James, slick and a whiz at giving the public what it craves, becomes Simon’s life coach and romantic advisor, for which Simon is grateful. The situation sours, however, when James uses his charm to become better acquainted with Hannah (Mia Wasikowska), the co-worker that Simon has a crush on, but who is, like the rest of the world, oblivious to his existence.
Essentially, Simon and James are twins, which provides The Double with an archetypal Mercurial and Gemini flavor. Except, here, instead of the duo’s lifelong link since birth, James is the proverbial Johnny-come-lately, a figure who genuinely threatens to wipe out whatever washed-out identity Simon has left. At some point, the increasingly desperate Simon takes to heart some previous advice from James – to go after what you want – and decides to etch himself a bolder identity.

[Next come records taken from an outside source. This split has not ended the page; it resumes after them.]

(** * Word Visualizer: model loading, highlight set, part-of-speech cache and
      paragraph extraction of [src/src/App.tsx]

    The development is a shallow embedding of the state-management logic of
    the [App] component.  React state is one record, every handler is a
    function of that record in a small state-and-exception monad, and the
    dictionary service is an oracle handed to the handler that calls it.
    A handler runs to its end before the next one starts, so the values a
    closure captured are the values of the state the handler started in;
    what a handler asks of the outside (requests, joins on promises, timer
    waits) is kept in a log.  JavaScript strings are sequences of code
    units; the model keeps the code units U+0000..U+00FF (Rocq's [ascii],
    read as Latin-1). *)

From Stdlib Require Import ZArith NArith Ascii String List Bool Lia.
From stdpp Require Import base option list strings gmap pretty.
From Equations Require Import Equations.

Local Open Scope Z_scope.
Set Warnings "-clear-no-such-hyp".

(** ** JavaScript string primitives used by the handlers *)

Module JS.

Definition code (c : ascii) : N := N_of_ascii c.

Definition between (lo hi : N) (c : ascii) : bool :=
  ((lo <=? code c) && (code c <=? hi))%N.

(** [\d] *)
Definition isDigit (c : ascii) : bool := between 48 57 c.

Definition isUpper (c : ascii) : bool := between 65 90 c.
Definition isLower (c : ascii) : bool := between 97 122 c.
Definition isUnderscore (c : ascii) : bool := (code c =? 95)%N.

(** [\w] without the [u] and [i] flags: [A-Za-z0-9_]. *)
Definition isWordChar (c : ascii) : bool :=
  isDigit c || isUpper c || isLower c || isUnderscore c.

(** [\s] and the characters removed by [trim]: TAB, LF, VT, FF, CR, SP and
    NBSP are the white space and line terminators below U+0100. *)
Definition isSpace (c : ascii) : bool :=
  between 9 13 c || (code c =? 32)%N || (code c =? 160)%N.

(** The quote class of the CSV clean-up: the double and the single quote. *)
Definition isQuote (c : ascii) : bool :=
  (code c =? 34)%N || (code c =? 39)%N.

(** [toLowerCase] on one code unit: A-Z, and the Latin-1 capitals
    U+00C0..U+00DE except the multiplication sign U+00D7. *)
Definition toLowerChar (c : ascii) : ascii :=
  if isUpper c || (between 192 222 c && negb (code c =? 215)%N)
  then ascii_of_N (code c + 32) else c.

Fixpoint smap (f : ascii -> ascii) (s : string) : string :=
  match s with
  | EmptyString => EmptyString
  | String c r => String (f c) (smap f r)
  end.

Fixpoint sexists (p : ascii -> bool) (s : string) : bool :=
  match s with
  | EmptyString => false
  | String c r => p c || sexists p r
  end.

Definition isEmpty (s : string) : bool :=
  match s with EmptyString => true | _ => false end.

Definition toLowerCase (s : string) : string := smap toLowerChar s.

Fixpoint trimStart (s : string) : string :=
  match s with
  | String c r => if isSpace c then trimStart r else s
  | EmptyString => EmptyString
  end.

Fixpoint trimEnd (s : string) : string :=
  match s with
  | EmptyString => EmptyString
  | String c r =>
      let r' := trimEnd r in
      if isSpace c && isEmpty r' then EmptyString else String c r'
  end.

Definition trim (s : string) : string := trimEnd (trimStart s).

Although it toys with a Twins mindset of conjoined identities, The Double, with a strong supporting cast (including Wallace Shawn, Noah Taylor, Cathy Moriarty, Chris O’Dowd, Sally Hawkins, Craig Roberts and Paddy Considine) insists in its ultra-surreal way that getting inside yourself is not only possible but also a mandate when an exterior force threatens self-expression. To paraphrase a key piece of dialog: I am in my place.